Your task — Every line in the listing below from the one with "destruct (utf8_valid (take" through the one with "datagram starts with" is to be reproduced exactly, both ends included; leave out the rest.
(Supplied information)
(* ===== verification/Cursor.v ===== *)
(** * Cursor: src/src/cursor/mod.rs

    [ReadCursor] walks over a received datagram, [WriteCursor] fills a buffer.
    Both keep the slice and a position; a reader's position only moves on
    success.  Slice accesses go through [range] and [store] of the prelude, so
    a bounds-check panic is a value of the model ([Stop Panicked]). *)

From S2P Require Import Prelude Text.

(** The message of a [BufferError] is built as in the source. *)
Inductive BufferError : Type :=
| mkBufferError (message : rstring).

Module ReadCursor.

Record t : Type := mk { datagram : list byte; index : nat }.

Definition new (datagram : list byte) : t := mk datagram 0.

Definition extract_ushort (c : t) : res ErrorKind Z * t :=
  let end_index := index c + 2 in
  if length (datagram c) <? end_index then (Err UnexpectedEof, c)
  else match datagram c !! index c, datagram c !! (index c + 1) with
       | Some hi, Some lo => (Ok (from_be_bytes hi lo), mk (datagram c) end_index)
       | _, _ => (Stop Panicked, c)
       end.

Definition extract_string (c : t) : res ErrorKind rstring * t :=
  if length (datagram c) <=? index c then (Err UnexpectedEof, c)
  else match range (index c) (length (datagram c)) (datagram c) with
       | None => (Stop Panicked, c)
       | Some tail =>
           match position_zero tail with
           | None => (Err InvalidData, c)
           | Some relative_null_index =>
               let absolute_null_index := index c + relative_null_index in
               match range (index c) absolute_null_index (datagram c) with
               | None => (Stop Panicked, c)
               | Some raw =>
                   match from_utf8 raw with
                   | Some string => (Ok string, mk (datagram c) (absolute_null_index + 1))
                   | None => (Err InvalidData, c)
                   end
               end
           end
       end.

#[global] Arguments extract_ushort : simpl never.
#[global] Arguments extract_string : simpl never.

(** What is left to read. *)
Definition rest (c : t) : list byte := drop (index c) (datagram c).

Lemma extract_ushort_rest c :
  extract_ushort c =
  match rest c with
  | hi :: lo :: _ => (Ok (from_be_bytes hi lo), mk (datagram c) (index c + 2))
  | _ => (Err UnexpectedEof, c)
  end.
Proof.
  unfold extract_ushort, rest. destruct c as [d i]; simpl.
  assert (length (drop i d) = length d - i) as Hl by apply length_drop.
  assert (d !! i = drop i d !! 0 ∧ d !! (i + 1) = drop i d !! 1) as [-> ->]
    by (rewrite !lookup_drop; split; f_equal; lia).
  destruct (drop i d) as [|hi [|lo r]]; simpl in *; by settle_all.
Qed.

Lemma extract_string_rest c :
  extract_string c =
  match rest c, position_zero (rest c) with
  | [], _ => (Err UnexpectedEof, c)
  | _, None => (Err InvalidData, c)
  | _, Some n =>
      if utf8_valid (take n (rest c))
      then (Ok (take n (rest c)), mk (datagram c) (index c + n + 1))
      else (Err InvalidData, c)
  end.
Proof.
  unfold extract_string, rest. destruct c as [d i]; simpl.
  assert (length (drop i d) = length d - i) as Hl by apply length_drop.
  case_match; to_prop.
  - rewrite drop_ge by done. done.
  - rewrite range_Some by lia. rewrite take_ge by lia.
    destruct (drop i d) as [|b r] eqn:Hr; [simpl in *; lia|]. rewrite <- Hr in *.
    destruct (position_zero (drop i d)) as [n|] eqn:Hn; [|done].
    apply position_zero_Some in Hn as [Hn _].
    rewrite range_Some by lia. replace (i + n - i) with n by lia.
    unfold from_utf8. by destruct (utf8_valid _).
Qed.

Lemma extract_string_Ok (c : t) (s : rstring) (c' : t) :
  extract_string c = (Ok s, c') ↔
  nul_free s ∧ utf8_valid s = true ∧ rest c = s ++ zero :: rest c' ∧
  datagram c' = datagram c ∧ index c' = index c + length s + 1.
Proof.
  rewrite extract_string_rest. split.
  - destruct (position_zero (rest c)) as [n|] eqn:Hn; [|by destruct (rest c)].
    apply position_zero_Some in Hn as (Hlt & Hfree & Heq).
    assert (length (take n (rest c)) = n) as Hlen by (rewrite length_take; lia).
    destruct (utf8_valid (take n (rest c))) eqn:Hu; [|by destruct (rest c)].
    destruct (rest c) as [|b r] eqn:Hr; [done|]. rewrite <- Hr in *.
    intros [= <- <-]. simpl. rewrite Hlen. repeat split; try done.
    unfold rest at 3. simpl. rewrite Heq at 1. do 2 f_equal.
    unfold rest. rewrite drop_drop. f_equal. lia.
  - destruct c as [d i], c' as [d' i']. simpl. intros (Hfree & Hu & Heq & -> & ->).
    rewrite Heq, position_zero_app by done.
    rewrite take_app_length, Hu. by destruct s.
Qed.

Lemma extract_string_Err (c : t) :
  returns (extract_string c).1 ∧
  (∀ e c', extract_string c = (Err e, c') →
     c' = c ∧ e = (if decide (rest c = []) then UnexpectedEof else InvalidData)).
Proof.
  rewrite extract_string_rest.
  destruct (rest c) as [|b r] eqn:Hr; [naive_solver|]. rewrite <- Hr.
  destruct (position_zero (rest c)); [destruct (utf8_valid _)|];
    (split; [done|intros ?? [=]; rewrite decide_False by congruence; auto]).
Qed.

(** [extract_string] in full.  It succeeds with [s] exactly when what is left of the
    datagram starts with [s], valid UTF-8 and free of NUL, and a NUL behind it; the
    cursor then stands right after that NUL, in the same datagram.  A failing call
    leaves the cursor where it was and reports [UnexpectedEof] exactly when nothing
    is left, [InvalidData] otherwise; no call panics. *)
Theorem extract_string_spec (c : t) :
  (∀ s c', extract_string c = (Ok s, c') ↔
     nul_free s ∧ utf8_valid s = true ∧ rest c = s ++ zero :: rest c' ∧
     datagram c' = datagram c ∧ index c' = index c + length s + 1) ∧
  returns (extract_string c).1 ∧
  (∀ e c', extract_string c = (Err e, c') →
     c' = c ∧ e = (if decide (rest c = []) then UnexpectedEof else InvalidData)).
Proof. split; [apply extract_string_Ok|apply extract_string_Err]. Qed.

Lemma extract_string_shrinks c s c' :
  extract_string c = (Ok s, c') → length (rest c') < length (rest c).
Proof.
  intros (_ & _ & -> & _)%extract_string_Ok. rewrite length_app. simpl. lia.
Qed.

End ReadCursor.

Module WriteCursor.

Record t : Type := mk { buffer : list byte; offset : nat }.

Definition new (buffer : list byte) : t := mk buffer 0.

Definition put_ushort (value : Z) (c : t) : res BufferError nat * t :=
  let end_index := offset c + 2 in
  if length (buffer c) <? end_index
  then (Err (mkBufferError (str "Too little data left to write u16")), c)
  else match store (offset c) (as_u8 (Z.shiftr (Z.land value 0xFF00) 8)) (buffer c) with
       | None => (Stop Panicked, c)
       | Some buffer1 =>
           match store (offset c + 1) (as_u8 (Z.land value 0xFF)) buffer1 with
           | None => (Stop Panicked, mk buffer1 (offset c))
           | Some buffer2 => (Ok end_index, mk buffer2 end_index)
           end
       end.

(** The terminator is stored at [end_index], the index after the string's slot. *)
Definition put_string (string : rstring) (c : t) : res BufferError nat * t :=
  let string_size := length string in
  let end_index := offset c + string_size + 1 in
  if length (buffer c) <? end_index
  then (Err (mkBufferError (str "Too little data left to write a string "
                            ++ to_string (Z.of_nat string_size) ++ str " bytes size")), c)
  else match range (offset c) (end_index - 1) (buffer c) with
       | None => (Stop Panicked, c)
       | Some _ =>
           let buffer1 := overwrite (offset c) string (buffer c) in
           match store end_index zero buffer1 with
           | None => (Stop Panicked, mk buffer1 (offset c))
           | Some buffer2 => (Ok end_index, mk buffer2 end_index)
           end
       end.

#[global] Arguments put_ushort : simpl never.
#[global] Arguments put_string : simpl never.

(** The bytes written so far, and a buffer that is still zero behind them. *)
Definition written (c : t) : list byte := take (offset c) (buffer c).
Definition clean (c : t) : Prop := drop (offset c) (buffer c) = replicate (length (buffer c) - offset c) zero.

Lemma put_ushort_fits v c :
  offset c + 2 ≤ length (buffer c) →
  put_ushort v c =
  (Ok (offset c + 2),
   mk (overwrite (offset c) [as_u8 (Z.shiftr v 8); as_u8 v] (buffer c)) (offset c + 2)).
Proof.
  intros Hfit. unfold put_ushort. settle_all.
  rewrite store_Some by lia. rewrite store_Some by (rewrite length_insert; lia).
  assert (as_u8 (Z.land v 0xFF) = as_u8 v) as ->.
  { apply u8_val_inj. rewrite !u8_val_as_u8. change 255%Z with (Z.ones 8).
    rewrite Z.land_ones by lia. by rewrite Z.mod_mod. }
  assert (as_u8 (Z.shiftr (Z.land v 0xFF00) 8) = as_u8 (Z.shiftr v 8)) as ->.
  { apply u8_val_inj. rewrite !u8_val_as_u8, Z.shiftr_land.
    change (Z.shiftr 65280 8) with (Z.ones 8). rewrite Z.land_ones by lia. by rewrite Z.mod_mod. }
  do 2 f_equal. rewrite !insert_as_overwrite by (rewrite ?length_insert; lia).
  by rewrite (overwrite_app _ [_] [_]) by (simpl; lia).
Qed.

Lemma put_ushort_short v c :
  length (buffer c) < offset c + 2 → ∃ m, put_ushort v c = (Err (mkBufferError m), c).
Proof. intros. unfold put_ushort. settle_all. eauto. Qed.

Section put_string_branches.
Context (s : rstring) (c : t).

Lemma put_string_short :
  length (buffer c) < offset c + length s + 1 →
  ∃ m, put_string s c = (Err (mkBufferError m), c).
Proof. intros. unfold put_string. settle_all. eauto. Qed.

Lemma put_string_full :
  length (buffer c) = offset c + length s + 1 → (put_string s c).1 = Stop Panicked.
Proof.
  intros. unfold put_string. settle_all. rewrite range_Some by lia.
  by rewrite store_None by (rewrite length_overwrite; lia).
Qed.

Lemma put_string_fits :
  offset c + length s + 1 < length (buffer c) →
  put_string s c =
  (Ok (offset c + length s + 1),
   mk (<[offset c + length s + 1 := zero]> (overwrite (offset c) s (buffer c)))
      (offset c + length s + 1)).
Proof.
  intros. unfold put_string. settle_all. rewrite range_Some by lia.
  by rewrite store_Some by (rewrite length_overwrite; lia).
Qed.

(** What [put_string] appends: the string and one byte the buffer already held. *)
Lemma put_string_written stale :
  offset c + length s + 1 < length (buffer c) →
  buffer c !! (offset c + length s) = Some stale →
  written (put_string s c).2 = written c ++ s ++ [stale].
Proof.
  intros Hfit Hstale. rewrite put_string_fits by done. unfold written. simpl.
  rewrite take_insert_ge by lia. rewrite Nat.add_1_r. erewrite take_S_r.
  - rewrite take_overwrite by lia. by rewrite <- app_assoc.
  - rewrite lookup_overwrite by lia. by rewrite decide_False by lia.
Qed.

End put_string_branches.

(** [put_string] on every branch.  A buffer shorter than string and terminator is
    refused with the cursor unchanged; one exactly that long makes the store of the
    terminator panic; otherwise the call succeeds, and the bytes it appends to what
    was written are the string followed by the byte the buffer already held there:
    the NUL is stored one position further. *)
Theorem put_string_exact (s : rstring) (c : t) :
  let n := offset c + length s + 1 in
  (length (buffer c) < n → ∃ m, put_string s c = (Err (mkBufferError m), c)) ∧
  (length (buffer c) = n → (put_string s c).1 = Stop Panicked) ∧
  (n < length (buffer c) →
   put_string s c = (Ok n, mk (<[n := zero]> (overwrite (offset c) s (buffer c))) n) ∧
   ∃ stale, buffer c !! (offset c + length s) = Some stale ∧
            written (put_string s c).2 = written c ++ s ++ [stale]).
Proof.
  intros n. split; [|split]; intros Hlen.
  - by apply put_string_short.
  - by apply put_string_full.
  - split; [by apply put_string_fits|].
    destruct (lookup_lt_is_Some_2 (buffer c) (offset c + length s)) as [stale Hstale]; [lia|].
    eauto using put_string_written.
Qed.

Section clean_buffer.
Context (c : t) (Hclean : clean c) (Hoff : offset c ≤ length (buffer c)).

Lemma clean_lookup i : offset c ≤ i → i < length (buffer c) → buffer c !! i = Some zero.
Proof.
  intros. replace i with (offset c + (i - offset c)) by lia.
  rewrite <- lookup_drop, Hclean. apply lookup_replicate. split; [done|lia].
Qed.

Lemma clean_drop n : offset c ≤ n → drop n (buffer c) = replicate (length (buffer c) - n) zero.
Proof.
  intros. replace n with (offset c + (n - offset c)) at 1 by lia.
  rewrite <- drop_drop, Hclean, drop_replicate. f_equal. lia.
Qed.

Lemma put_ushort_clean v :
  offset c + 2 ≤ length (buffer c) →
  ∃ c', put_ushort v c = (Ok (offset c + 2), c') ∧ clean c' ∧
        offset c' = offset c + 2 ∧ length (buffer c') = length (buffer c) ∧
        written c' = written c ++ [as_u8 (Z.shiftr v 8); as_u8 v].
Proof using Hclean Hoff.
  intros Hfit. rewrite put_ushort_fits by done. eexists. split; [done|].
  unfold clean, written. simpl. rewrite length_overwrite by (simpl; lia).
  repeat split.
  - rewrite drop_overwrite by (simpl; lia). apply clean_drop. lia.
  - by rewrite (take_overwrite _ [_; _]) by (simpl; lia).
Qed.

Lemma put_string_clean s :
  offset c + length s + 1 < length (buffer c) →
  ∃ c', put_string s c = (Ok (offset c + length s + 1), c') ∧ clean c' ∧
        offset c' = offset c + length s + 1 ∧ length (buffer c') = length (buffer c) ∧
        written c' = written c ++ s ++ [zero].
Proof using Hclean Hoff.
  intros Hfit. pose proof (put_string_written s c zero Hfit) as Hw.
  rewrite put_string_fits in * by done. eexists. split; [done|]. unfold clean. simpl in *.
  rewrite length_insert, length_overwrite by lia.
  repeat split; [|apply Hw, clean_lookup; lia].
  rewrite list_insert_id.
  - rewrite drop_overwrite by lia. apply clean_drop. lia.
  - rewrite lookup_overwrite, decide_False by lia. apply clean_lookup; lia.
Qed.

End clean_buffer.

End WriteCursor.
(End Supplied information)
Finished exercise —
    destruct (utf8_valid (take n (rest c))) eqn:Hu; [|by destruct (rest c)].
    destruct (rest c) as [|b r] eqn:Hr; [done|]. rewrite <- Hr in *.
    intros [= <- <-]. simpl. rewrite Hlen. repeat split; try done.
    unfold rest at 3. simpl. rewrite Heq at 1. do 2 f_equal.
    unfold rest. rewrite drop_drop. f_equal. lia.
  - destruct c as [d i], c' as [d' i']. simpl. intros (Hfree & Hu & Heq & -> & ->).
    rewrite Heq, position_zero_app by done.
    rewrite take_app_length, Hu. by destruct s.
Qed.

Lemma extract_string_Err (c : t) :
  returns (extract_string c).1 ∧
  (∀ e c', extract_string c = (Err e, c') →
     c' = c ∧ e = (if decide (rest c = []) then UnexpectedEof else InvalidData)).
Proof.
  rewrite extract_string_rest.
  destruct (rest c) as [|b r] eqn:Hr; [naive_solver|]. rewrite <- Hr.
  destruct (position_zero (rest c)); [destruct (utf8_valid _)|];
    (split; [done|intros ?? [=]; rewrite decide_False by congruence; auto]).
Qed.

(** [extract_string] in full.  It succeeds with [s] exactly when what is left of the
    datagram starts with [s], valid UTF-8 and free of NUL, and a NUL behind it; the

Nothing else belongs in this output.